The Zombie Dialogues

“I realize that your work has usually been in the interplanetary zone.”

Nicholas Ray took the view that every line of dialogue should be said as if for the first or last time, unless one character is quoting another ironically or something. I would say that the above quote from ZOMBIES OF THE STRATOSPHERE ticks that box, as does the title ZOMBIES OF THE STRATOSPHERE itself, a set of words nobody had though to combine into a phrase until screenwriter Ronald Davidson came along with his wooden fingers and typewriter. People passing his office door thought he was playing the xylophone but he was writing wooden dialogue for wooden actors. Normal dialogue of flesh is fatal to such dendritic thespians.

True, the actors also have to say things like “Prepare for landing,” which have doubtless been said before, and better, many times. With such lines crammed into their protesting mouths, the actors playing the zombies definitely have the best of it. Perhaps everything a zombie says is for the last time, or, arguably, AFTER the last time. But the beauty is that the zombie doesn’t know or care. They can throw away their lines or, better, let them drop on the ground at their feet. It’s the living characters who have to put some effort in, poor devils.

I’m three minutes into ZOMBIES OF THE STRATOSPHERE and there is SO MUCH TO SAY.

5 Responses to “The Zombie Dialogues”

  1. David Ehrenstein Says:

    Ray’s remark about dialogue is one of the reasons he was the ideal director for “King of kings” which is about a Zombie.
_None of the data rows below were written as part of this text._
(** X20.  The supervisor with keys.  When [data.txt] holds at least
    one key, [startBot] reports the number of keys and waits for the wallet
    loops.  When that wait is rejected it reports a critical error, waits
    five seconds and starts again from the top, reading the file once more;
    when it is fulfilled [startBot] returns. *)
Theorem startBot_supervises_the_wallets :
  forall (env : Env) (fuel : nat) (st : St) (content : JsString),
    files env (calls MReadFile (history st)) = Ok content ->
    let keys := filter (fun key => nonEmpty (trim key)) (split newline content) in
    keys <> [] ->
    let begun :=
      [ EvDisplay PanelInit;
        EvLog DisplayLog "Starting FractionAI Battle BOT...";
        EvCall (ReadFile "./data.txt") (Fulfilled true);
        EvLog DisplayLog ("Loaded " ++ show (Z.of_nat (List.length keys))
                          ++ " wallet(s)") ] in
    match joins env (calls MJoinWallets (history st)) with
    | Ok _ =>
        run env (startBot (S fuel)) st
        = (Returned tt,
           recordAll (begun ++ [EvCall (JoinWallets keys) (Fulfilled false)]) st)
    | Err e =>
        delays env (calls MDelay (history st)) = Ok tt ->
        run env (startBot (S fuel)) st
        = run env (startBot fuel)
            (recordAll
               (begun
                ++ [ EvCall (JoinWallets keys) (Rejected e);
                     EvLog DisplayLog ("Critical error: " ++ e);
                     EvCall (Delay 5000 "Restarting bot...") (Fulfilled false) ])
               st)
    end.
Proof.
  intros env fuel st content Hf keys Hk begun.
  assert (E : keptLines content = keys).
  { unfold keptLines, keys. apply filter_ext. intros line.
    symmetry. apply nonEmpty_trim. }
  assert (L : Nat.eqb (List.length keys) 0 = false).
  { apply Nat.eqb_neq. destruct keys; [congruence|simpl; lia]. }
  cbn [startBot]. rewrite run_tryCatch.
  cbn [bind emit displayLog run].
  rewrite run_bind, run_loadKeys.
  cbn [record history calls]. rewrite Hf, E. cbv beta iota.
  match goal with
  | |- context [Nat.eqb ?n 0] =>
      let L' := fresh "L" in
      assert (L' : Nat.eqb n 0 = false) by exact L; rewrite L'
  end.
  cbn -[String.append show keys].
  destruct (joins env (calls MJoinWallets (history st))) as [[]|e].
  - reflexivity.
  - intros Hd. cbn -[String.append show keys]. rewrite Hd. reflexivity.
Qed.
  2. In principle a biblical movie where the dialogue sounds new-minted is promising, but he wasn’t entirely able to pull it off. Some of the cast are terrific, and then there’s Jeffrey Hunter who Ray should have already known had his limitations.

    I got King of Kings along with Barabbas and will watch it again, I think.

  3. David Ehrenstein Says:

    Jefffrey Hunter’s Surfer Dude Jesus is unintentionally hilarious. The actual Jesus (a figure of folk legend somewhere between Robin Hood and “The Shadow”) had he actually existed would have looked a lot closer to Chadwick Boseman or Lil Nas X.

  4. bensondonald Says:

    I commend to your attention “The Rocketeer”, both the comic book and the movie adaptation. Clearly inspired by this and the other Rocket Man serials, but the movie is a superior popcorn flick.

    It features an Errol Flynn bad guy (Timothy Dalton), a Rondo Hatton lookalike, a suave and sane Howard Hughes, a Nazi zeppelin over Hollywood, far more persuasive flying effects, and Jennifer Connelly replacing the comic book’s Betty Page clone. It wasn’t the hit Disney expected, but the director was brought back for similar WWII fun with “Captain America: The First Avenger”.

  5. I like Rocketeer but King of the Rocketmen/Zombies of the Stratosphere have pretty good flying effects and no matte lines!

    The movie serial Captain Marvel I also find a more persuasive flier than the 70s Superman.

    Jeffrey Hunter would have made a good superhero (and he was the first captain of the Enterprise, a decent consolation prize). I can only assume Nick Ray was won over by his beauty — but he shouldn’t have been persuaded — twice!